The counterpart and complement of the decision in Ratzky's case are found in Hartung v. The People. There the prisoner had been convicted of murder and sentenced to death; but at the time the judgment was rendered the law in force at the time of the commission of the offence providing for its punishment had been repealed, and the repealing act substituted a different punishment. It was on this account adjudged to be an ex post facto law and void, and the judgment was reversed. 22 N. Y. 95. Subsequently the repealing act was itself repealed, and the former act in force when the offence was committed was restored. Then the prisoner was again tried, having pleaded a former conviction, but was found guilty and adjudged to suffer death in accordance with the law existing at the time the offence was committed. This judgment was thereupon reversed, and the prisoner ordered to be discharged, on the ground that the act restoring the law as it stood when the offence was committed was an ex post facto law, because at the time it was passed the prisoner had been adjudged to be legally free from punishment of any kind on account of her offence. 26 id. 167. The very point of the decision was, that while it was competent for the legislature to repeal the repealing act so that it could not thereafter be availed of, it could not destroy the effect of a judgment actually pronounced, while that act was in force. It is manifest that if in that case the prisoner had not been tried at all until after the law had been thus twice changed, she could not have claimed to have had the vested interest in the first repealing act, which was allowed to her in the judgment actually rendered when it was in force. It was because the subsequent law, if applied, would have changed the legal effect of that judgment, that it was adjudged to be an ex post facto law.

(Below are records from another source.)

(* ===== verification/Server.v ===== *)
(** server/server.go and server/membership.go: the server that ties the Raft node,
    the state machine and the RPCs together. A turn of applyLoop is one function;
    an RPC that waits is split where it waits: what it does before, the
    registration of its waiter, and what it returns once it is woken. *)

From S2P Require Import Prelude Bytes GoIO Messages ConfState DiskStorage Engine Node StateMachine Transport.

(** ** State *)

Definition SnapshotThreshold : nat := Eval vm_compute in N.to_nat 10000.

Record waitResult := mkWait {
  wr_term : N;
  wr_err : option error
}.

(** google.golang.org/grpc/status: an error with its code. *)
Inductive Code := InvalidArgument | FailedPrecondition | Internal | DeadlineExceeded | Unavailable.
Record status := mkStatus {
  st_code : Code;
  st_msg : bytes
}.

Section server.

Context {E : Type} {KV : KVEngine E} {GC : Gob Command} {GS : Gob snapshotState} {conn : Type}.
Context (Marshal : Entry -> bytes).

(** type Server struct. A waiter's channel has a number; [sv_chans] holds what was
    sent on each: a channel leaves the map of waiters with the one result it
    gets, so its buffer of one never blocks. *)
Record Server := mkServer {
  sv_ID : N;
  sv_node : Node;
  sv_sm : stateMachine E;
  sv_waiters : gmap N nat;
  sv_chans : gmap nat waitResult;
  sv_applied : N;
  sv_sinceSnap : nat;
  sv_transport : grpcTransport conn
}.

Definition set_node (s : Server) (n : Node) : Server :=
  mkServer (sv_ID s) n (sv_sm s) (sv_waiters s) (sv_chans s) (sv_applied s) (sv_sinceSnap s) (sv_transport s).
Definition set_sm (s : Server) (sm : stateMachine E) : Server :=
  mkServer (sv_ID s) (sv_node s) sm (sv_waiters s) (sv_chans s) (sv_applied s) (sv_sinceSnap s) (sv_transport s).
Definition set_waiters (s : Server) (w : gmap N nat) : Server :=
  mkServer (sv_ID s) (sv_node s) (sv_sm s) w (sv_chans s) (sv_applied s) (sv_sinceSnap s) (sv_transport s).
Definition set_chans (s : Server) (c : gmap nat waitResult) : Server :=
  mkServer (sv_ID s) (sv_node s) (sv_sm s) (sv_waiters s) c (sv_applied s) (sv_sinceSnap s) (sv_transport s).
Definition set_applied (s : Server) (i : N) : Server :=
  mkServer (sv_ID s) (sv_node s) (sv_sm s) (sv_waiters s) (sv_chans s) i (sv_sinceSnap s) (sv_transport s).
Definition set_sinceSnap (s : Server) (k : nat) : Server :=
  mkServer (sv_ID s) (sv_node s) (sv_sm s) (sv_waiters s) (sv_chans s) (sv_applied s) k (sv_transport s).
Definition set_transport (s : Server) (t : grpcTransport conn) : Server :=
  mkServer (sv_ID s) (sv_node s) (sv_sm s) (sv_waiters s) (sv_chans s) (sv_applied s) (sv_sinceSnap s) t.

(** ** Applying *)

(** What the runtime and the device answer during one turn: the random heights of
    the memtable, the order of Reset's range, whether engine.wal is missing, and
    the outcomes of the calls on raft.wal.tmp. *)
Record turn_env := mkEnv {
  te_heights : list N;
  te_order : gmap bytes bytes -> list (bytes * bytes * list N);
  te_absent : bool;
  te_tscript : list outcome
}.

(** if ch, ok := s.waiters[index]; ok: send the result and forget the waiter. *)
Definition wake (s : Server) (index : N) (r : waitResult) : Server :=
  match sv_waiters s !! index with
  | Some ch => set_waiters (set_chans s (<[ch := r]> (sv_chans s))) (delete index (sv_waiters s))
  | None => s
  end.

Definition onConfChangeApplied (s : Server) (cc : ConfChange) : Server :=
  if (cc_Type cc =? CONF_CHANGE_ADD_NODE)%Z then
    match cc_Context cc with
    | [] => s
    | ctx => set_transport s (SetPeer (sv_transport s) (cc_NodeId cc) ctx)
    end
  else if (cc_Type cc =? CONF_CHANGE_REMOVE_NODE)%Z then
    set_transport s (RemovePeer (sv_transport s) (cc_NodeId cc))
  else s.

(** The command of a message: an empty one is the leader's no-op. *)
Definition apply_command (sm : stateMachine E) (command : bytes) (heights : list N) :
    option (option error * stateMachine E) :=
  match command with
  | [] => Some (None, sm)
  | _ =>
      match decodeCommand command with
      | inl er => Some (Some er, sm)
      | inr cmd => StateMachine.apply sm cmd heights
      end
  end.

(** One turn of applyLoop: the error of the state machine, and the server. *)
Definition applyTurn (s : Server) (msg : ApplyMsg) (env : turn_env) : option (option error * Server) :=
  match msg with
  | SnapshotMsg data index term =>
      '(err, sm) ← restore (sv_sm s) data (te_order env) (te_absent env);
      let s := set_sm s sm in
      Some (err, match err with Some _ => s | None => set_applied s index end)
  | ConfChangeMsg cc index term =>
      let s := onConfChangeApplied s cc in
      Some (None, wake (set_applied s index) index (mkWait term None))
  | CommandMsg command index term =>
      '(applyErr, sm) ← apply_command (sv_sm s) command (te_heights env);
      let s := set_applied (set_sm s sm) index in
      let since := S (sv_sinceSnap s) in
      let needSnap := bool_decide (SnapshotThreshold <= since) in
      let s := set_sinceSnap s (if needSnap then 0 else since) in
      let s := wake s index (mkWait term applyErr) in
      if needSnap then
        match StateMachine.snapshot (sv_sm s) with
        | Ok data =>
            '(_, n) ← Node.Snapshot Marshal (sv_node s) index data (te_tscript env);
            Some (applyErr, set_node s n)
        | Err _ => Some (applyErr, s)
        | Panic => None
        end
      else Some (applyErr, s)
  end.

(** ** Proposals *)

Definition notLeaderErr (s : Server) : status :=
  let '(_, _, leaderID) := Node.Status (sv_node s) in
  mkStatus FailedPrecondition (str "not leader; leader=" ++ decimal leaderID).

(** propose, up to the proposal. *)
Definition propose (s : Server) (cmd : Command) : option (sum status (N * N) * Server) :=
  match encodeCommand cmd with
  | inl er => Some (inl (mkStatus Internal (error_text er)), s)
  | inr data =>
      '(r, n) ← Node.Propose Marshal (sv_node s) data;
      let s := set_node s n in
      match r with
      | inl _ => Some (inl (notLeaderErr s), s)
      | inr it => Some (inr it, s)
      end
  end.

(** s.waiters[index] = ch, in a critical section of its own. *)
Definition register (s : Server) (index : N) (ch : nat) : Server :=
  set_waiters s (<[index := ch]> (sv_waiters s)).

(** The deferred delete(s.waiters, index). *)
Definition unregister (s : Server) (index : N) : Server := set_waiters s (delete index (sv_waiters s)).

(** How the select of a waiting RPC ends. *)
Inductive wakeup :=
  | Result (r : waitResult)
  | CtxDone (ctxErr : bytes)
  | Expired.

(** What propose returns ([None] is nil); [ctxMsg] and [lateMsg] are the texts of
    its two timeouts. *)
Definition wait_result (s : Server) (term : N) (ctxMsg lateMsg : bytes) (w : wakeup) : option status :=
  match w with
  | Result r =>
      if negb (wr_term r =? term)%N then Some (notLeaderErr s)
      else match wr_err r with
      | Some er => Some (mkStatus Internal (error_text er))
      | None => None
      end
  | CtxDone _ => Some (mkStatus DeadlineExceeded ctxMsg)
  | Expired => Some (mkStatus Unavailable lateMsg)
  end.

Definition propose_end (s : Server) (index term : N) (w : wakeup) : option status * Server :=
  (wait_result s term (str "commit timed out") (str "commit timed out (lost quorum or leadership?)") w, unregister s index).

(** Put and Delete: the command of the request. *)
Definition Put (s : Server) (key value clientId : bytes) (seq : N) : option (sum status (N * N) * Server) :=
  propose s (mkCommand (str "put") key value clientId seq).

Definition Delete (s : Server) (key clientId : bytes) (seq : N) : option (sum status (N * N) * Server) :=
  propose s (mkCommand (str "delete") key [] clientId seq).

(** ** Reads *)

(** The loop of Get that waits for the read index. Each turn sees a value of
    s.applied and, when it is too low, ends the loop or sleeps ([None]). The loop's
    outcome: ready ([Some None]), an error, or still waiting after these turns. *)
Fixpoint read_wait (readIdx : N) (turns : list (N * option wakeup)) : option (option status) :=
  match turns with
  | [] => None
  | (applied, w) :: turns =>
      if (readIdx <=? applied)%N then Some None
      else match w with
      | Some Expired => Some (Some (mkStatus Unavailable (str "apply lag on read")))
      | Some (CtxDone ctxErr) => Some (Some (mkStatus DeadlineExceeded ctxErr))
      | _ => read_wait readIdx turns
      end
  end.

(** Get, from the answer of ReadIndex on; [s] is the server at the lookup. *)
Definition Get (s : Server) (readIdx : sum error N) (turns : list (N * option wakeup)) (key : bytes) :
    option (result (sum status (option bytes))) :=
  match readIdx with
  | inl _ => Some (Ok (inl (notLeaderErr s)))
  | inr idx =>
      r ← read_wait idx turns;
      match r with
      | Some er => Some (Ok (inl er))
      | None =>
          Some match StateMachine.get (sv_sm s) key with
               | Ok v => Ok (inr v)
               | Err er => Ok (inl (mkStatus Internal (error_text er)))
               | Panic => Panic
               end
      end
  end.

Record StatusResponse := mkStatusResponse {
  sr_NodeId : N; sr_IsLeader : bool; sr_LeaderId : N; sr_Term : N; sr_CommitIndex : N; sr_AppliedIndex : N
}.

Definition Status (s : Server) : StatusResponse :=
  let '(term, isLeader, leaderID) := Node.Status (sv_node s) in
  mkStatusResponse (sv_ID s) isLeader leaderID term (Node.CommitIndex (sv_node s)) (sv_applied s).

(** ** Membership *)

Definition proposeConfChange (s : Server) (cc : ConfChange) : option (sum status (N * N) * Server) :=
  '(r, n) ← Node.ProposeConfChange Marshal (sv_node s) cc;
  let s := set_node s n in
  match r with
  | inl _ => Some (inl (notLeaderErr s), s)
  | inr it => Some (inr it, s)
  end.

Definition proposeConfChange_end (s : Server) (index term : N) (w : wakeup) : option status * Server :=
  (wait_result s term (str "config change timed out") (str "config change timed out") w, unregister s index).

(** What changeMembership proposes after a change that ended with nil. *)
Definition changeMembership_next (cc : ConfChange) : option ConfChange :=
  if (cc_Type cc =? CONF_CHANGE_LEAVE_JOINT)%Z then None
  else Some (mkConfChange CONF_CHANGE_LEAVE_JOINT 0 []).

(** AddMember and RemoveMember: the change they hand to changeMembership. *)
Definition AddMember (id : N) (raftAddr : bytes) : sum status ConfChange :=
  if (id =? 0)%N || bytes_eqb raftAddr [] then inl (mkStatus InvalidArgument (str "id and raft_addr required"))
  else inr (mkConfChange CONF_CHANGE_ADD_NODE id raftAddr).

Definition RemoveMember (s : Server) (id : N) : sum status ConfChange :=
  if (id =? 0)%N then inl (mkStatus InvalidArgument (str "id required"))
  else if (id =? sv_ID s)%N then inl (mkStatus InvalidArgument (str "cannot remove self via RPC"))
  else if bool_decide (size (Voters (n_conf (sv_node s))) <= 1)
  then inl (mkStatus FailedPrecondition (str "refusing to remove last voter"))
  else inr (mkConfChange CONF_CHANGE_REMOVE_NODE id []).

Record MemberInfo := mkMember { mi_Id : N; mi_RaftAddr : bytes; mi_Voting : bool }.

Definition ListMembers (s : Server) : bool * list MemberInfo :=
  let conf := n_conf (sv_node s) in
  let addrs := MemberAddrs (sv_node s) in
  (InJoint conf, (fun id => mkMember id (default [] (addrs !! id)) true) <$> VoterIDs conf).

(** ** Starting *)

(** New, once the engine and the node are open: the state is restored from the
    node's snapshot before anything is applied. *)
Definition New (id : N) (engine : E) (node : Node) (peers : gmap N bytes) (env : turn_env) :
    option (sum error Server) :=
  let s := mkServer id node (newStateMachine engine) ∅ ∅ 0 0 (newGRPCTransport peers) in
  let '(snap, idx, _) := ReadSnapshot node in
  if (0 <? idx)%N then
    '(err, sm) ← restore (sv_sm s) snap (te_order env) (te_absent env);
    match err with
    | Some er => Some (inl (Errorf (str "restore snapshot: " ++ error_text er)))
    | None => Some (inr (set_applied (set_sm s sm) idx))
    end
  else Some (inr s).

End server.
Arguments Server E conn : clear implicits.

It was precisely upon this principle that the Supreme Court of North Carolina proceeded in the case of State v. Keith, 63 N. C. 140. There the prisoner, in custody on a charge of murder, moved for a discharge, on the ground that his offence was within the provisions of the amnesty act of 1866–67. This was admitted to be the case, but the motion was opposed on the ground that the amnesty act had been repealed. It was held that the effect of the pardon was, so far as the State was concerned, to destroy and entirely efface the previous offence, as if it had never been committed ; and that to give to the repeal of the amnesty act the effect, as claimed, of reviving the offence, would make it an ex post facto law, making criminal that which, when it took effect, was not so, and taking from the prisoner his vested right to immunity.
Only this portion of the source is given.